*Problem description*: Where does the string "else" appear? Copy every line of the entries below that holds it.

BEGIN

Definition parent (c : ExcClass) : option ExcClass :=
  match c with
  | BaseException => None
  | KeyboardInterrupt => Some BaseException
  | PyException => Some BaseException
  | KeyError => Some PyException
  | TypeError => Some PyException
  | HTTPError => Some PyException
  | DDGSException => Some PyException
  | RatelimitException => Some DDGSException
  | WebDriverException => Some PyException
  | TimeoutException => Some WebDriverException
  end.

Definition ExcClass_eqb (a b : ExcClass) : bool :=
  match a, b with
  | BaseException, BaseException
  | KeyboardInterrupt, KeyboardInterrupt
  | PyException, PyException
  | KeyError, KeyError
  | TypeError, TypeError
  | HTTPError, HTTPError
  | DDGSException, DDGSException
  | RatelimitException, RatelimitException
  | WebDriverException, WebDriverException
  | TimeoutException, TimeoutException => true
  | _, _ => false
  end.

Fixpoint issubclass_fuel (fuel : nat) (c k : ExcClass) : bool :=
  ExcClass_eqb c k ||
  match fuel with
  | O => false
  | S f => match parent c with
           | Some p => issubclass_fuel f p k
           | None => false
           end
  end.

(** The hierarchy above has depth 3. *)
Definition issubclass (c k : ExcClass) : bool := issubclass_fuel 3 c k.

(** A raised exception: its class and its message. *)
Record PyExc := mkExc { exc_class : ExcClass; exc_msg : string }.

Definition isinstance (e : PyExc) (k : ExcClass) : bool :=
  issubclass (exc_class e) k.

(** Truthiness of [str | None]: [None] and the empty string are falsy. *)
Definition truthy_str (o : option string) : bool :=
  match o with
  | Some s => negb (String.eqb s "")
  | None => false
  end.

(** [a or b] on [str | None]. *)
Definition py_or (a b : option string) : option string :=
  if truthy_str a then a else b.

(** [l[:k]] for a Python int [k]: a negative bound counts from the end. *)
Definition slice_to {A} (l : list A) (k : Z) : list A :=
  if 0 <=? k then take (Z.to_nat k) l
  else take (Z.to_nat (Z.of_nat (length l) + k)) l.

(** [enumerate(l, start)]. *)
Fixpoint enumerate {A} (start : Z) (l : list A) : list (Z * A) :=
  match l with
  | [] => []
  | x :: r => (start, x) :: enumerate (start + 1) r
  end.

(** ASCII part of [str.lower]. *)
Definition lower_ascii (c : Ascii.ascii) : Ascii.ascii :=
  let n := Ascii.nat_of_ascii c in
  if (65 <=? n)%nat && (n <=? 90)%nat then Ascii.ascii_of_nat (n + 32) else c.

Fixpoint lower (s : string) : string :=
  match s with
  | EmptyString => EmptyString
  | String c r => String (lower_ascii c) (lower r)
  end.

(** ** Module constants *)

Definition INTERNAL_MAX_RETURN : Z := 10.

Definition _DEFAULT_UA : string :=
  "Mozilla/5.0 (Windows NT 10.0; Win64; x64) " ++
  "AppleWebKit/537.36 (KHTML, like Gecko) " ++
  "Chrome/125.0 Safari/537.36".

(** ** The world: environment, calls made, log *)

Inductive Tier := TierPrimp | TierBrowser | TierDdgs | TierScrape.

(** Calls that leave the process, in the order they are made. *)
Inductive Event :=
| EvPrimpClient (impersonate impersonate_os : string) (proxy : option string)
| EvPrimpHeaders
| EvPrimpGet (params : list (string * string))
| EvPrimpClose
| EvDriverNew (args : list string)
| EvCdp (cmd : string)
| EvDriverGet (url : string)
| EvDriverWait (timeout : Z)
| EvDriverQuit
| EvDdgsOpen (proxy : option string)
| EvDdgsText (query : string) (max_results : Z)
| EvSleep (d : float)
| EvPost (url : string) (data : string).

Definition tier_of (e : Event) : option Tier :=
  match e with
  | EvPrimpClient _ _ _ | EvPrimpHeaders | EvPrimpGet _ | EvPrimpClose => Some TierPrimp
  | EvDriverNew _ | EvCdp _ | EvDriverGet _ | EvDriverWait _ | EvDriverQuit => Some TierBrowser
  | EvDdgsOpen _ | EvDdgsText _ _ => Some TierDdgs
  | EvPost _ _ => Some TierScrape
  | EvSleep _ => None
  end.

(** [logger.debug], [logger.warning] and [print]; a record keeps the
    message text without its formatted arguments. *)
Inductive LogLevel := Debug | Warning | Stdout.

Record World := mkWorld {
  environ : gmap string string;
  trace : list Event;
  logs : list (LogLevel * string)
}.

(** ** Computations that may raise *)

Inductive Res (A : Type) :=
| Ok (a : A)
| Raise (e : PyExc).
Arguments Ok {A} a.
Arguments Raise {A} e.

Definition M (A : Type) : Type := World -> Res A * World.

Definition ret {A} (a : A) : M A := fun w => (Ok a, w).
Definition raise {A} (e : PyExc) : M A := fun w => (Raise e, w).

END

*Task response*:
  if truthy_str a then a else b.
  else take (Z.to_nat (Z.of_nat (length l) + k)) l.
  if (65 <=? n)%nat && (n <=? 90)%nat then Ascii.ascii_of_nat (n + 32) else c.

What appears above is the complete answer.